Bon sang, je n'avais jamais été aussi nerveux, stressé et apeuré de toute ma vie. Si on ne compte pas le jour où j'avais réellement pris conscience de qui j'étais.
 
—  Je... J'ai quelque chose à te dire.
 
—  Je t'écoute, petit.
 
Je regarde autour de moi, cet environnement familier. Ce n'est qu'un garage, mais j'y ai pourtant la plupart de mes meilleurs souvenirs. Cet endroit est celui où je me sens en sécurité. J'ai passé tellement de temps ici à écouter les vieux disques, à apprendre les noms des groupes et surtout à passer du temps loin de chez moi. Une bulle. Voilà exactement comment je me sens ici. Dans une bulle en dehors du temps et de la réalité.
 
—  Mon garçon ? Je t'écoute.
 
—  D'abord, je veux que tu saches que je t'aime et que j'ai essayé de ne pas être comme ça.
 
Mon oncle me dévisage, perplexe.
 
—  Moi aussi, je t'aime. Comment ne pas être comme ça ? Qu'est-ce qui se passe, Carlos ?
 
—  Je... bon sang !
 
Je me lève du fauteuil dans lequel j'étais installé et me frotte le visage de mes mains. Je n'y arriverais pas ! Il va me rejeter ! C'est obligatoire ! Vu ce que j'entends à la maison et étant le frère de ma mère, il ne peut qu'être d'accord avec elle. Je sens les larmes arriver et serre les paupières pour les chasser. Il ne faut pas que je pleure !
 
—  Carlos, tu peux tout me dire. Tu le sais, n'est-ce pas ? Je ne te jugerais pas.
 
C'est vrai que j'ai toujours pu lui dire ce qui n'allait pas. Mais là, je doute qu'il soit aussi compréhensif que d'habitude. Blanca dit que si, mais... J'ai tellement peur de lire du dégoût dans son regard... Il s'avance et me prend dans ses bras.

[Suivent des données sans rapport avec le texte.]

(* ===== verification/ServerInversion.v ===== *)
(** * Executions of the server taken apart

    What follows from an execution of an operation of the server: the result
    and the final state in terms of the initial one. *)

From Stdlib Require Import ZArith Lia SpecFloat.
From stdpp Require Import base list numbers tactics sets gmap.
From S2P Require Import Prelude StateMonad UaTypes UaValue BinaryEncode BinaryDecode FieldCodec Codec Connection SecureChannel SecureChannelCorrect ServerState SecureChannelManager SessionManager ServerBinary ServerLogic ServerInvariant ServerSafe ServerRun.

Section Inversion.
Context {E : ServerEnv}.

Lemma deref_channel_inv a s e s' :
  deref_channel a s = Some (e, s') -> h_channels (heap s) !! a = Some e /\ s' = s.
Proof. intros (h & s1 & [-> ->]%gets_inv & [H ->]%the_inv)%bind_inv; done. Qed.

Lemma deref_session_inv h s x s' :
  deref_session h s = Some (x, s') -> h_sessions (heap s) !! h = Some x /\ s' = s.
Proof. intros (w & s1 & [-> ->]%gets_inv & [H ->]%the_inv)%bind_inv; done. Qed.

(** The heap with a session changed. *)
Definition put_session (s : UA_Server) (h : nat) (x : UA_Session) : UA_Server :=
  with_heap s (with_h_sessions (heap s) (<[h := x]> (h_sessions (heap s)))).

Lemma write_session_inv h x s u s' : write_session h x s = Some (u, s') -> s' = put_session s h x.
Proof. intros (y & s1 & [_ ->]%deref_session_inv & ->%modify_inv)%bind_inv; done. Qed.

Lemma update_session_inv h f s u s' :
  update_session h f s = Some (u, s') ->
  exists x, h_sessions (heap s) !! h = Some x /\ s' = put_session s h (f x).
Proof.
  intros (x & s1 & [Hx ->]%deref_session_inv & ->%write_session_inv)%bind_inv; by exists x.
Qed.

Lemma updateLifetime_inv h s u s' :
  UA_Session_updateLifetime h s = Some (u, s') ->
  exists x, h_sessions (heap s) !! h = Some x /\
    s' = put_session s h (set_validTill x (lifetime_end x (monotonic (world s)))).
Proof.
  intros (t & s1 & [-> ->]%gets_inv & (x & Hx & ->)%update_session_inv)%bind_inv; by exists x.
Qed.

(** ** Sessions that are found *)

Definition has_token (s : UA_Server) (h : nat) (token : UA_NodeId) : Prop :=
  exists x, h_sessions (heap s) !! h = Some x /\
    UA_NodeId_equal (Some (authenticationToken x)) (Some token) = true.

Lemma find_attached_inv token l s r s' :
  find_attached token l s = Some (r, s') ->
  s' = s /\ forall h, r = Some h -> has_token s h token.
Proof.
  induction l as [|h l IH]; cbn [find_attached].
  - by intros [-> ->]%ret_inv.
  - intros (x & s1 & [Hx ->]%deref_session_inv & H)%bind_inv.
    destruct (UA_NodeId_equal _ _) eqn:Heq; [|auto].
    apply ret_inv in H as [-> ->]; split; [done|]; injection 1 as <-; by exists x.
Qed.

Lemma find_session_inv token l s r s' :
  find_session authenticationToken token l s = Some (r, s') ->
  s' = s /\ forall h, r = Some h -> has_token s h token.
Proof.
  induction l as [|h l IH]; cbn [find_session].
  - by intros [-> ->]%ret_inv.
  - intros (x & s1 & [Hx ->]%deref_session_inv & H)%bind_inv.
    destruct (UA_NodeId_equal _ _) eqn:Heq; [|auto]; cbn [negb] in H.
    apply bind_inv in H as (t & s1 & [-> ->]%gets_inv & [-> ->]%ret_inv).
    split; [done|]; destruct (_ <? _); [done|]; injection 1 as <-; by exists x.
Qed.

Lemma lookup_session_inv {TE : TypeEnv} a token s r s' :
  lookup_session a token s = Some (r, s') ->
  s' = s /\ forall h, r = Some h -> has_token s h token.
Proof.
  intros (r1 & s1 & (e & s2 & [_ ->]%deref_channel_inv & [-> H1]%find_attached_inv)%bind_inv
          & H)%bind_inv.
  destruct r1 as [h|]; [apply ret_inv in H as [-> ->]; by split|].
  destruct (UA_NodeId_isNull token); [by apply ret_inv in H as [-> ->]|].
  by apply bind_inv in H as (sm & s2 & [-> ->]%gets_inv & H%find_session_inv).
Qed.

(** ** Changes of a single session *)

(** The parts of a server that its sessions and channels do not belong to. *)
Definition side (s : UA_Server) :=
  (sessionManager s, delayedCallbacks s, closeSession_calls (world s), monotonic (world s),
   secureChannelManager s, wallclock (world s)).

Lemma side_clock s s' : side s' = side s -> monotonic (world s') = monotonic (world s).
Proof. by injection 1. Qed.

(** Of the sessions only [h] differs: it is [x] now. *)
Definition session_becomes (s s' : UA_Server) (h : nat) (x : UA_Session) : Prop :=
  h_sessions (heap s') = <[h := x]> (h_sessions (heap s)) /\ side s' = side s.

Lemma session_becomes_refl s h x : h_sessions (heap s) !! h = Some x -> session_becomes s s h x.
Proof. intros Hx; split; [by rewrite insert_id|done]. Qed.

Lemma session_becomes_trans s s1 s2 h x y :
  session_becomes s s1 h x -> session_becomes s1 s2 h y -> session_becomes s s2 h y.
Proof. intros [H1 H2] [H3 H4]; split; [by rewrite H3, H1, insert_insert_eq|congruence]. Qed.

Lemma set_s_channel_id x : set_s_channel x (s_channel x) = x.
Proof. by destruct x. Qed.

Lemma session_becomes_lookup s s' h x : session_becomes s s' h x -> h_sessions (heap s') !! h = Some x.
Proof. intros [-> _]; by rewrite lookup_insert_eq. Qed.

Lemma session_becomes_put s s1 h x y :
  session_becomes s s1 h x -> session_becomes s (put_session s1 h y) h y.
Proof. intros [H1 H2]; split; [by cbn; rewrite H1, insert_insert_eq|done]. Qed.

Lemma write_channel_inv a e s u s' :
  write_channel a e s = Some (u, s') ->
  h_sessions (heap s') = h_sessions (heap s) /\ side s' = side s.
Proof. by intros (y & s1 & [_ ->]%deref_channel_inv & ->%modify_inv)%bind_inv. Qed.

Lemma malloc_inv s p s' :
  malloc s = Some (p, s') -> heap s' = heap s /\ side s' = side s.
Proof.
  by intros (n & s1 & [-> ->]%gets_inv & (u & s2 & ->%modify_inv & [_ ->]%ret_inv)%bind_inv)%bind_inv.
Qed.

Lemma copy_bytes_inv l s r l' s' :
  copy_bytes l s = Some ((r, l'), s') ->
  heap s' = heap s /\ side s' = side s /\ (r = GOOD -> l' = l).
Proof.
  unfold copy_bytes; destruct (zlen l =? 0) eqn:Hl.
  - intros [[= -> ->] ->]%ret_inv; split; [done|split; [done|intros _]].
    destruct l; [done|]; rewrite zlen_cons in Hl; pose proof (zlen_nonneg l); lia.
  - intros (p & s1 & [H1 H2]%malloc_inv & [Hr ->]%ret_inv)%bind_inv.
    by destruct p; injection Hr as H3 H4; subst.
Qed.

Lemma attachSession_inv h a s u s' :
  UA_Session_attachToSecureChannel h a s = Some (u, s') ->
  exists x, h_sessions (heap s) !! h = Some x /\ session_becomes s s' h (set_s_channel x (Some a)).
Proof.
  intros (e & s1 & [_ ->]%deref_channel_inv & (u1 & s2 & [Hs Hw]%write_channel_inv
    & (x & Hx & ->)%update_session_inv)%bind_inv)%bind_inv.
  rewrite Hs in Hx; exists x; split; [done|]; split; [by cbn; rewrite Hs|exact Hw].
Qed.

Lemma detachSession_inv h s u s' :
  UA_Session_detachFromSecureChannel h s = Some (u, s') ->
  exists x, h_sessions (heap s) !! h = Some x /\ session_becomes s s' h (set_s_channel x None).
Proof.
  intros (x & s1 & [Hx ->]%deref_session_inv & H)%bind_inv; exists x; split; [done|].
  destruct (s_channel x) as [a|] eqn:Ha.
  - apply bind_inv in H as (u1 & s1 & ->%write_session_inv & H).
    apply bind_inv in H as (e & s1 & [_ ->]%deref_channel_inv & H).
    apply bind_inv in H as (l & s1 & ->%list_remove_inv & [H1 H2]%write_channel_inv).
    by split; [rewrite H1|].
  - apply ret_inv in H as [_ ->]; rewrite <- Ha, set_s_channel_id.
    by apply session_becomes_refl.
Qed.

Lemma generateNonce_inv h s r s' :
  UA_Session_generateNonce h s = Some (r, s') ->
  exists x n, h_sessions (heap s) !! h = Some x /\ session_becomes s s' h (set_serverNonce x n) /\
    (r = GOOD -> is_Some (s_channel x)).
Proof.
  intros (x & s1 & [Hx ->]%deref_session_inv & H)%bind_inv.
  destruct (s_channel x) as [a|] eqn:Ha.
  - apply bind_inv in H as (e & s1 & [_ ->]%deref_channel_inv & H).
    apply bind_inv in H as (ok & s1 & Hok & H).
    assert (heap s1 = heap s /\ side s1 = side s) as [Hs Hm].
    { destruct (_ =? _); [by apply ret_inv in Hok as [_ ->]|].
      by apply bind_inv in Hok as (p & s2 & ?%malloc_inv & [_ ->]%ret_inv). }
    destruct (negb ok).
    + apply bind_inv in H as (u & s2 & ->%write_session_inv & [-> ->]%ret_inv).
      exists x, []; split; [done|split; [split; [by cbn; rewrite Hs|exact Hm]|by rewrite Ha; eexists]].
    + destruct (generateNonce _ _) as [r1 n].
      apply bind_inv in H as (u & s2 & ->%write_session_inv & [-> ->]%ret_inv).
      exists x, n; split; [done|split; [split; [by cbn; rewrite Hs|exact Hm]|by rewrite Ha; eexists]].
  - apply ret_inv in H as [-> ->]; exists x, (serverNonce x); split; [done|split; [|done]].
    replace (set_serverNonce x (serverNonce x)) with x; [by apply session_becomes_refl|by destruct x].
Qed.


(** ** Removal *)

Lemma delayedCallback_inv d s r s' :
  UA_Server_delayedCallback d s = Some (r, s') ->
  h_sessions (heap s') = h_sessions (heap s) /\ h_channels (heap s') = h_channels (heap s) /\
  h_connections (heap s') = h_connections (heap s) /\
  sessionManager s' = sessionManager s /\ secureChannelManager s' = secureChannelManager s /\
  closeSession_calls (world s') = closeSession_calls (world s) /\
  delayedCallbacks s' = (if bad r then delayedCallbacks s else d :: delayedCallbacks s) /\
  ((forall n, malloc_ok n = true) -> r = GOOD).
Proof.
  intros (p & s1 & (n & s2 & [-> ->]%gets_inv & (u & s3 & ->%modify_inv & [-> ->]%ret_inv)%bind_inv)%bind_inv
          & H)%bind_inv.
  destruct (malloc_ok _) eqn:Hm.
  - by apply bind_inv in H as (v & s4 & ->%modify_inv & [-> ->]%ret_inv).
  - apply ret_inv in H as [-> ->]; repeat (split; [done|]); intros Hall; by rewrite Hall in Hm.
Qed.

(** A session that has been taken out of the list. *)
Definition retired (x : UA_Session) : UA_Session := set_activated (set_s_channel x None) false.

Lemma removeSession_inv h s r s' :
  (forall n, malloc_ok n = true) -> removeSession h s = Some (r, s') ->
  exists x, h_sessions (heap s) !! h = Some x /\
    h_sessions (heap s') = <[h := retired x]> (h_sessions (heap s)) /\
    sm_sessions (sessionManager s') = filter (fun b => b <> h) (sm_sessions (sessionManager s)) /\
    delayedCallbacks s' = removeSessionCallback h :: delayedCallbacks s /\
    closeSession_calls (world s') = closeSession_calls (world s).
Proof.
  intros Hm (u & s1 & (x & Hx & B1)%detachSession_inv & H)%bind_inv; exists x; split; [done|].
  apply bind_inv in H as (u2 & s2 & (y & Hy & H2)%update_session_inv & H).
  rewrite (session_becomes_lookup _ _ _ _ B1) in Hy; injection Hy as <-.
  apply (session_becomes_put _ _ _ _ (retired x)) in B1; unfold retired in B1 at 1; rewrite <- H2 in B1; clear H2.
  apply bind_inv in H as (r3 & s3 & (Hs & _ & _ & Hsm & _ & Hc & Hd & Hr)%delayedCallback_inv & H).
  specialize (Hr Hm); subst r3; rewrite bad_good in *; destruct B1 as [B1 Hside].
  injection Hside as Hsm2 Hd2 Hc2 _ _ _.
  apply bind_inv in H as (sm & s4 & [-> ->]%gets_inv & H).
  apply bind_inv in H as (l & s4 & Hl & H); unfold list_remove in Hl.
  destruct (decide _); [|done]; apply ret_inv in Hl as [-> ->].
  apply bind_inv in H as (u5 & s5 & ->%modify_inv & [-> ->]%ret_inv); cbn.
  split; [congruence|split; [by rewrite Hsm, Hsm2|split; congruence]].
Qed.
End Inversion.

C'est encore pire pour moi !
 
— Dis-moi ce qui te mine à ce point ?
 
—  Je n'y arrive pas !
 
Ça y est. Ces traîtresses de larmes sont là ! Bon sang, je suis vraiment un putain de cliché ! Mon oncle me frotte le dos puis s'écarte, tentant de croiser mon regard. Je ferme les yeux forts, la tête baissée.
 
—  Carlos, mon garçon, regarde-moi.
 
Sa voix est douce, mais je ne peux toujours pas ouvrir les yeux.
 
—  Carlos ! Regarde-moi !
 
Cette fois, sa voix est beaucoup plus rude. C'est un ordre et malgré moi, j'y obéis.
 
—  Qu'importe ce que tu as à me dire, je serais toujours là pour toi, d'accord ?
 
Et là, je sais que c'est complètement stupide, mais je sais qu'il a raison. Je sais qu'il ne me rejettera pas.

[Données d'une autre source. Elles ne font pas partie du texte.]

Definition Service_ModifyMonitoredItems (id timestamps : Z)
    (items : list (Z * UA_MonitoringParameters)) : M (status * list (status * double * Z)) :=
  if too_many items then mret (BADTOOMANYOPERATIONS, [])
  else if UA_TIMESTAMPSTORETURN_NEITHER <? timestamps
  then mret (BADTIMESTAMPSTORETURNINVALID, [])
  else
    sub ← UA_Session_getSubscriptionById id;
    match sub with
    | None => mret (BADSUBSCRIPTIONIDINVALID, [])
    | Some a =>
        _ ← reset_lifetime a;
        UA_Server_processServiceOperations (Operation_ModifyMonitoredItem a) items
    end.

Definition Operation_SetMonitoringMode (a : nat) (mode : Z) (id : Z) : M status :=
  mon ← UA_Subscription_getMonitoredItem a id;
  match mon with
  | None => mret BADMONITOREDITEMIDINVALID
  | Some mon =>
      m ← deref_mon mon;
      if decide (monitoredItemType m = UA_MONITOREDITEMTYPE_STATUSNOTIFY)
      then mret BADNOTIMPLEMENTED
      else if UA_MONITORINGMODE_REPORTING <? mode then mret BADMONITORINGMODEINVALID
      else if monitoringMode m =? mode then mret GOOD
      else
        _ ← update_mon mon (fun m => set_mi_mode m mode);
        if mode =? UA_MONITORINGMODE_REPORTING then
          _ ← UA_MonitoredItem_registerSampleCallback mon; mret GOOD
        else
          _ ← UA_MonitoredItem_unregisterSampleCallback mon;
          _ ← delete_notifications a mon (mi_queue m);
          _ ← update_mon mon (fun m => set_mi_last m UA_Variant_null ArrNull);
          mret GOOD
  end.

Definition Service_SetMonitoringMode (id mode : Z) (items : list Z) : M (status * list status) :=
  if too_many items then mret (BADTOOMANYOPERATIONS, [])
  else
    sub ← UA_Session_getSubscriptionById id;
    match sub with
    | None => mret (BADSUBSCRIPTIONIDINVALID, [])
    | Some a =>
        _ ← reset_lifetime a;
        UA_Server_processServiceOperations (Operation_SetMonitoringMode a mode) items
    end.

Definition Operation_DeleteMonitoredItem (a : nat) (id : Z) : M status :=
  UA_Subscription_deleteMonitoredItem a id.

Definition Service_DeleteMonitoredItems (id : Z) (items : list Z) : M (status * list status) :=
  if too_many items then mret (BADTOOMANYOPERATIONS, [])
  else
    sub ← UA_Session_getSubscriptionById id;
    match sub with
    | None => mret (BADSUBSCRIPTIONIDINVALID, [])
    | Some a =>
        _ ← reset_lifetime a;
        UA_Server_processServiceOperations (Operation_DeleteMonitoredItem a) items
    end.

(** The first local item with an identifier. *)
Definition UA_Server_deleteMonitoredItem (id : Z) : M status :=
  l ← gets localMonitoredItems;
  mon ← find_item id l;
  match mon with
  | None => mret BADMONITOREDITEMIDINVALID
  | Some mon =>
      l ← list_remove mon l;
      _ ← modify (fun s => with_local s l (lastLocalMonitoredItemId s));
      _ ← UA_MonitoredItem_delete mon;
      mret GOOD
  end.

(** ** Publishing *)

Definition subscriptionSendError (requestHandle requestId : Z) (error : status) : M unit :=
  t ← now;
  send requestId (mkPublishResponse requestHandle t error 0 [] false message_init []).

Voyant sans doute mon regard changer, sa voix se fait douce à nouveau.
 
—  Maintenant, dis-moi ce qui ne va pas.
 
J'inspire profondément pour me donner du courage.
 
—  Je crois que je suis...
 
—  Que tu es ? Vas-y, fiston, parle-moi. Je vois bien que c'est difficile pour toi, mais une fois que tu l'auras dit, tu te sentiras mieux.
 
Je ricane amèrement. Oh non, je ne me sentirais pas mieux.
 
— Carlos.
 
—  Je suis gay...
 
Oh, mon Dieu ! Je l'ai dit ! C'est sorti tout seul. Je ferme les yeux et baisse la tête reculant et m'entourant de mes bras, me préparant au rejet et aux paroles dures.
 
—  Et ?
 
Quoi ? Est-ce que j'ai mal entendu ? C'est tout ce que ça lui inspire ? J'ouvre brusquement les yeux et dévisage mon oncle. Aucun signe de rejet. Juste un regard tendre et un léger sourire sur ses lèvres.
 
—  Je... Tu... ne...
 
Mon oncle rit. Pas un petit rire, mais un bon gros fou rire. Je ne sais pas comment réagir. Je suis sous le choc, sans doute. Je ne peux que le regarder sans rien dire, complètement ahuri.
Quand il se calme enfin après quelques minutes, il lève vers moi un regard que je n'identifie pas vraiment.
 
—  Oh, Carlos ! Que tu sois gay ne change rien pour moi. Comment as-tu pu croire que cela changerait quelque chose ?
 
—  Mais... les parents...
 
—  Je sais ce qu'en pensent tes parents ! Et j'ai beau aimer ma sœur, ça ne change pas le fait que sur ce sujet, tes parents sont des imbéciles !
 
Il s'avance à nouveau vers moi et me prend dans ses bras. Je suis tellement soulagé que je ne me rends pas compte que je pleure à nouveau.
 
—  Chut, mon garçon... chut. Ça va aller.
 
Oui, ça ira. Deux personnes merveilleuses connaissent, maintenant, mon secret.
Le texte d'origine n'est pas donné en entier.